Goals

Vidrio-SahagĂșn et al. (2024) identified a number of issues with FFA research in Canada. Our framework aims to address these issues. In particular, we hope to achieve:

  • Standardization: The United States uses a standardized distribution (LP3) and parameter estimation method (expected moments) for FFA. However, Canada does not provide such guidance. By developing this framework, we hope to limit subjectivity in flood estimation.
  • Reproducibility: Many FFA studies in Canada do not provide essential information for reproduction, such information about exploratory data analysis (EDA) performed, the distribution selection mechanism, and even the probability distribution itself.

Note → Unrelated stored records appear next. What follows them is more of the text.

(** Messages that no reader is handed. *)
Definition control (m : Message) : bool := match m with Ping _ | Pong _ | Frame => true | _ => false end.
Definition reply (m : Message) : option Message := match m with Ping p => Some (Pong p) | _ => None end.

Definition frame_of (m : Message) : option OutboundWebSocketFrame :=
  match m with Text t => Some (FText t) | Binary b => Some (FBinary b) | _ => None end.

(** A reader is handed exactly the data frames: on a stream that yields
    control messages and then something else, while sends succeed, the read
    answers every ping before it with a pong of the same payload, in order and
    with nothing else, and then returns the data frame, or the end of the
    stream with the close frame's code and reason recorded, or the stream's
    error; the rest of the stream is left for the next read. *)
Theorem websocket_read_frame ctl last rest s :
  Forall (fun m => control m = true) ctl ->
  match last with Ok m => control m = false | Err _ => True end ->
  s.(stream).(incoming) = (Ok <$> ctl) ++ last :: rest -> s.(stream).(outcomes) = [] ->
  let '(r, s') := read_next_frame s in
  s'.(stream) = MkStream rest (s.(stream).(sent) ++ omap reply ctl) []
  /\ match last with
     | Ok m => r = Ok (frame_of m)
         /\ s'.(io_eof) = s.(io_eof) || match m with Close _ => true | _ => false end
         /\ (forall f, m = Close (Some f) -> s'.(io_close_code) = Some f.(code) /\ s'.(io_close_reason) = Some f.(reason))
     | Err e => r = Err (HostError ("failed to read websocket frame: " +:+ e)) /\ s'.(io_eof) = true
     end.
Proof.
  unfold read_next_frame. intros Hctl Hlast -> Hout. destruct s as [[inc snt out] eof c r]. cbn in Hout. subst out.
  revert snt inc. induction Hctl as [|m ctl Hm Hctl IH]; intros snt inc.
  - cbn [fmap list_fmap app omap list_omap]. destruct last as [m|e]; cbn.
    + destruct m as [t|b|p|p|[f|]|]; try done; cbn; rewrite ?app_nil_r, ?orb_false_r, ?orb_true_r;
        (split_and!; try done); intros f' [= <-]; done.
    + by rewrite app_nil_r.
  - destruct m as [t|b|p|p|f|]; try done; cbn [fmap list_fmap app omap list_omap reply read_loop].
    + unfold send. cbn [stream outcomes set_field eta_io eta_stream]. unfold set_field, eta_io, eta_stream. cbn.
      specialize (IH (snt ++ [Pong p]) ((Ok <$> ctl) ++ last :: rest)). cbn in IH.
      rewrite <-app_assoc in IH. exact IH.
    + exact (IH snt ((Ok <$> ctl) ++ last :: rest)).
    + exact (IH snt ((Ok <$> ctl) ++ last :: rest)).
Qed.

  • Statistical Rigour: Historically, many FFA studies have not performed uncertainty quantification, which makes it difficult to draw accurate conclusion from the results. Our framework automatically performs uncertainty analysis to quantify potential errors.

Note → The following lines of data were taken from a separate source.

Lemma finish_chunked_sound (chunked : bool) (t : M) (w w' : W) :
  trailers_ok t -> finish_chunked chunked t w = (Ok tt, w') ->
  exists tail, written w' = written w ++ tail /\ if chunked then chunked_wire [] tail else tail = [].
Proof.
  intros Ht. unfold finish_chunked. destruct chunked.
  - intros Hw%put_Ok. eexists. split; [exact Hw|]. rewrite header_block_lines. apply (wire_end [48]); [done|done|].
    unfold trailers_ok in Ht. apply Forall_fmap. eapply Forall_impl; [exact Ht|]. intros e He. split; [|exact He].
    intros Hnil. apply (f_equal length) in Hnil. rewrite !length_app in Hnil. cbn in Hnil. lia.
  - intros [= <-]. exists []. by rewrite app_nil_r.
Qed.

Context `{HMML : !HeaderMapMut M} `{HMMLL : !HeaderMapMutLaws M} {HC : HttpCrate} `{HCL : !HttpCrateLaws}.

(** The pieces and the last one are the body the head announces. *)
Lemma pieces_framed {R} `{HRL : ResponseHeadersLaws R} (h : R) data wire tail keep :
  let chunked := rh_token h "transfer-encoding" "chunked" in
  piece chunked data wire -> (if chunked then chunked_wire [] tail else tail = []) ->
  (chunked = false -> keep = true -> values h "content-length" ≠ []) ->
  framed h data (wire ++ tail) keep.
Proof.
  intros chunked Hp Ht Hcl. unfold framed. fold chunked. destruct chunked.
  - specialize (Hp [] tail Ht). by rewrite app_nil_r in Hp.
  - subst tail. rewrite app_nil_r. split; [done|]. by apply Hcl.
Qed.

Lemma response_written request_method rka (r : Response) (w w' : W) keep :
  Forall frame_ok (frames r) -> write_http1_response request_method rka r w = (Ok keep, w') ->
  let v := http1_version (version r) in
  exists (h : M) body,
    written w' = written w ++ write_http1_status_line v (status r) ++ header_block (hm_iter h) ++ CRLF ++ body
    /\ head_agrees v rka h keep
    /\ (forall k, k ≠ "connection" -> k ≠ "transfer-encoding" -> values h k = values (headers r) k)
    /\ if http1_response_has_no_body (status r) request_method then body = []
       else framed h (BodyStream.frames_data (frames r)) body keep.
Proof.
  intros Hfs. unfold write_http1_response. cbv zeta.
  destruct (framing _ _ rka (headers r)) as [[h chunked] keep0] eqn:Hf.
  destruct (framing_spec _ _ _ _ _ _ _ Hf) as (Hc & Hk & Hv & Hcl).
  intros ([] & w1 & Hw1%put_Ok & Hr)%eff_bind_Ok. cbn [rh_lines map_headers] in Hw1.
  destruct (http1_response_has_no_body (status r) request_method) eqn:Hno; cbn [negb] in Hr, Hcl.
  - injection Hr as <- <-. exists h, []. split_and!; [by rewrite Hw1, app_nil_r|by destruct keep0|done|done].
  - apply eff_bind_Ok in Hr as ([t keep1] & w2 & Hb & Hr).
    apply eff_bind_Ok in Hr as ([] & w3 & Hfin & [= <- <-]).
    destruct (write_frames_sound _ _ _ _ _ _ _ _ Hfs trailers_ok_new Hb) as (-> & Ht & wire & Hw2 & Hp).
    destruct (finish_chunked_sound _ _ _ _ Ht Hfin) as (tail & Hw3 & Htail).
    exists h, (wire ++ tail). split_and!; [by rewrite Hw3, Hw2, Hw1, <-!app_assoc|by destruct keep0|done|].
    rewrite Hc in Hp, Htail, Hcl. apply pieces_framed; [done..|]. by apply Hcl.
Qed.

(** C3. A response that has been written is what its head says it is: the head
    and then the body, and on a connection that will be reused either a
    well-formed chunked body under a [transfer-encoding: chunked] or the data
    under a [content-length]; nothing for a response that has no body.  The head
    says [connection: close] exactly when the connection is closed, a
    connection is kept only if the request allows it, and every other header is
    the response's own. *)
Theorem response_framed request_method rka (r : Response) (w w' : W) keep :
  Forall frame_ok (frames r) -> write_http1_response request_method rka r w = (Ok keep, w') ->
  let v := http1_version (version r) in
  exists (h : M) body,
    written w' = written w ++ write_http1_status_line v (status r) ++ header_block (hm_iter h) ++ CRLF ++ body
    /\ head_agrees v rka h keep
    /\ (forall k, k ≠ "connection" -> k ≠ "transfer-encoding" -> values h k = values (headers r) k)
    /\ if http1_response_has_no_body (status r) request_method then body = []
       else framed h (BodyStream.frames_data (frames r)) body keep.
Proof. apply response_written. Qed.
End frames.
End writer_laws.

#[local] Existing Instances Http1Upstream.bytes_sink Http1Upstream.bytes_sink_laws.
(** Two status codes for the witnesses. *)
#[export] Instance few_codes : StatusCrate := {
  status_from_u16 n := if (100 <=? n) && (n <? 1000) then Some n else None;
  status_as_str n := Bytes.dec n;
  canonical_reason n := if n =? 200 then Some "OK" else None;
}.

(** A chunked answer to a GET, and an answer that closes an HTTP/1.0
    connection. *)
Lemma response_framed_witness :
  let r := MkResponse (M:=list (string * list Z)) V11 200 [("x", [49])] [Ok (FrameData [104; 105]); Ok (FrameTrailers [])] in
  let run := write_http1_response (W:=list Z) (HC:=any_crate) "GET" true r [] in
  run = (Ok true, bytes_of_string "HTTP/1.1 200 OK" ++ CRLF ++ bytes_of_string "x: 1" ++ CRLF
    ++ bytes_of_string "transfer-encoding: chunked" ++ CRLF ++ CRLF
    ++ bytes_of_string "2" ++ CRLF ++ [104; 105] ++ CRLF ++ bytes_of_string "0" ++ CRLF ++ CRLF)
  /\ exists h body, run.2 = write_http1_status_line HTTP_11 200 ++ header_block h ++ CRLF ++ body
      /\ framed (H:=list (string * list Z)) (H0:=map_headers (HC:=any_crate)) h [104; 105] body true.
Proof.
  intros r run. assert (Hrun : run = (Ok true, run.2)) by (vm_compute; reflexivity).
  split; [vm_compute; reflexivity|].
  destruct (response_framed (W:=list Z) (HC:=any_crate) "GET" true r [] run.2 true) as (h & body & Hw & _ & _ & Hb).
  - repeat constructor; cbn; try lia; done.
  - exact Hrun.
  - exists h, body. split; [exact Hw|exact Hb].
Defined.
End Http1ResponseWriter.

  • Research-to-Practice Translation: The disorganization of FFA research in Canada makes it difficult for regulatory agencies to access cutting-edge advancements in FFA methodologies. By providing a common set of techniques for modellers to use, we hope to bridge the gap between research and practice.

Development is guided by the following principles:

  • Software Freedom: Our framework is built on free and open source software.

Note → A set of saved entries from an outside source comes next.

(** Two writes, a receive between them, and the end of the program. *)
Lemma stream_delivered_witness :
  let evs := [Call (WriteStream [104]); Resolve false; Receive; Call (AppendBody [105; 106]); Call FinishStream] in
  let st := foldl (step (HC:=any_crate)) (initial fresh) evs in
  accepted st = [104; 105; 106] /\ received st = [[104]]
  /\ concat (received st) ++ stream_bytes (response_output (run_state st)) = accepted st.
Proof.
  intros evs st. split; [by vm_compute|]. split; [by vm_compute|].
  apply (stream_delivered (HC:=any_crate) evs fresh). unfold evs. rewrite !not_elem_of_cons. by split_and!; try apply not_elem_of_nil.
Defined.

Lemma committed_head_fixed_witness :
  let d := calls [SetStatus 201; StartStream] in
  let d' := foldl (fun d o => (call (HC:=any_crate) o d).2) d [SetStatus 404; SetHeader "x" "1"; WriteStream [104]] in
  status (response_output d') = Some 201 /\ hm_get_all (headers (response_output d')) "x" = []
  /\ status (response_output d') = status (response_output d).
Proof.
  intros d d'. split; [by vm_compute|]. split; [by vm_compute|].
  apply (committed_head_fixed (HC:=any_crate) [SetStatus 404; SetHeader "x" "1"; WriteStream [104]] d); [|by vm_compute].
  split; [by apply Nat.leb_le|]. by split; try by vm_compute.
Defined.

(** A body cannot be set once a stream has begun. *)
Lemma call_refused_witness :
  let d := calls [AppendBody [104]] in
  (call (HC:=any_crate) (SetBody [105]) d).1
  = Err (HostError "http::response::set_body is unavailable after response streaming begins")
  /\ stream_bytes (response_output (call (HC:=any_crate) (SetBody [105]) d).2) = [104].
Proof.
  intros d. pose proof (call_refused (HC:=any_crate) (SetBody [105]) d) as Hr.
  destruct (call (HC:=any_crate) (SetBody [105]) d) as [res d'] eqn:Hc. destruct Hr as [Hres Hsame].
  - split; [by apply Nat.leb_le|]. by split; try by vm_compute.
  - by vm_compute.
  - split; [rewrite Hres; by vm_compute|]. destruct (Hsame ltac:(rewrite Hres; by vm_compute)) as [_ Hb].
    cbn [snd]. etransitivity; [exact Hb|]. by vm_compute.
Defined.


(** *** What the code does not expect *)

(** A stream that was only given nothing is neither a body nor a stream: with
    its own status and headers set, the program's response is not sent at all,
    and the request goes on to the upstream or is answered 404. *)
Lemma empty_stream_not_sent :
  (resolve (calls [SetStatus 204; SetHeader "a" "1"; WriteStream []])).1 = None.
Proof. by vm_compute. Qed.

(** The length of a body set before survives taking over an exchange whose
    response has none: five bytes are announced for a body of any length. *)
Lemma stale_content_length :
  let r := response_output (calls [SetBody [104; 101; 108; 108; 111]; ApplyExchange 2 (Ok (200, [("transfer-encoding", [99])]))]) in
  (headers r, body r, body_source_exchange r) = ([("content-length", [53])], None, Some 2).
Proof. by vm_compute. Qed.

(** A length set between the pieces of a stream is sent as it is. *)
Lemma stream_wrong_length :
  let '(resp, _) := resolve (calls [AppendBody [104; 105]; SetHeader "content-length" "9"]) in
  option_map (fun r => (Http1ResponseWriter.write_http1_response (HC:=any_crate) "GET" true r ([] : list Z)).2) resp
  = Some (bytes_of_string "HTTP/1.1 200 OK" ++ [13; 10] ++ bytes_of_string "content-type: text/plain" ++ [13; 10]
      ++ bytes_of_string "content-length: 9" ++ [13; 10; 13; 10; 104; 105]).
Proof. by vm_compute. Qed.

(** Whether a started stream has a content type depends on when the server looks
    at the head: before the first write it has none. *)
Lemma head_depends_on_timing :
  let started := calls [StartStream] in
  headers (response_output started) = []
  /\ stream_committed (response_output started) = true
  /\ headers (response_output (call (HC:=any_crate) (WriteStream [104]) started).2) = [("content-type", bytes_of_string "text/plain")].
Proof. by vm_compute. Qed.

(** Of two cookies the program adds, one is sent. *)
Lemma added_cookie_lost :
  let '(resp, _) := resolve (calls [AddHeader "set-cookie" "a"; AddHeader "set-cookie" "b"; AppendBody [104]]) in
  option_map (fun r => hm_get_all (Http1ResponseWriter.headers r) "set-cookie") resp = Some [[98]].
Proof. by vm_compute. Qed.
End DownstreamResponse.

  • Modularity: Users are allowed to use as much or as little of the framework as they like.
  • Interoperability: Our framework can be seamlessly integrated with other flood models.
  • Flexibility: Users can tailor their analysis to the nuances of individual watersheds.
  • Clarity: The source code is easy to read and understand.
  • Robustness: The framework can handle datasets with small sample sizes or missing values.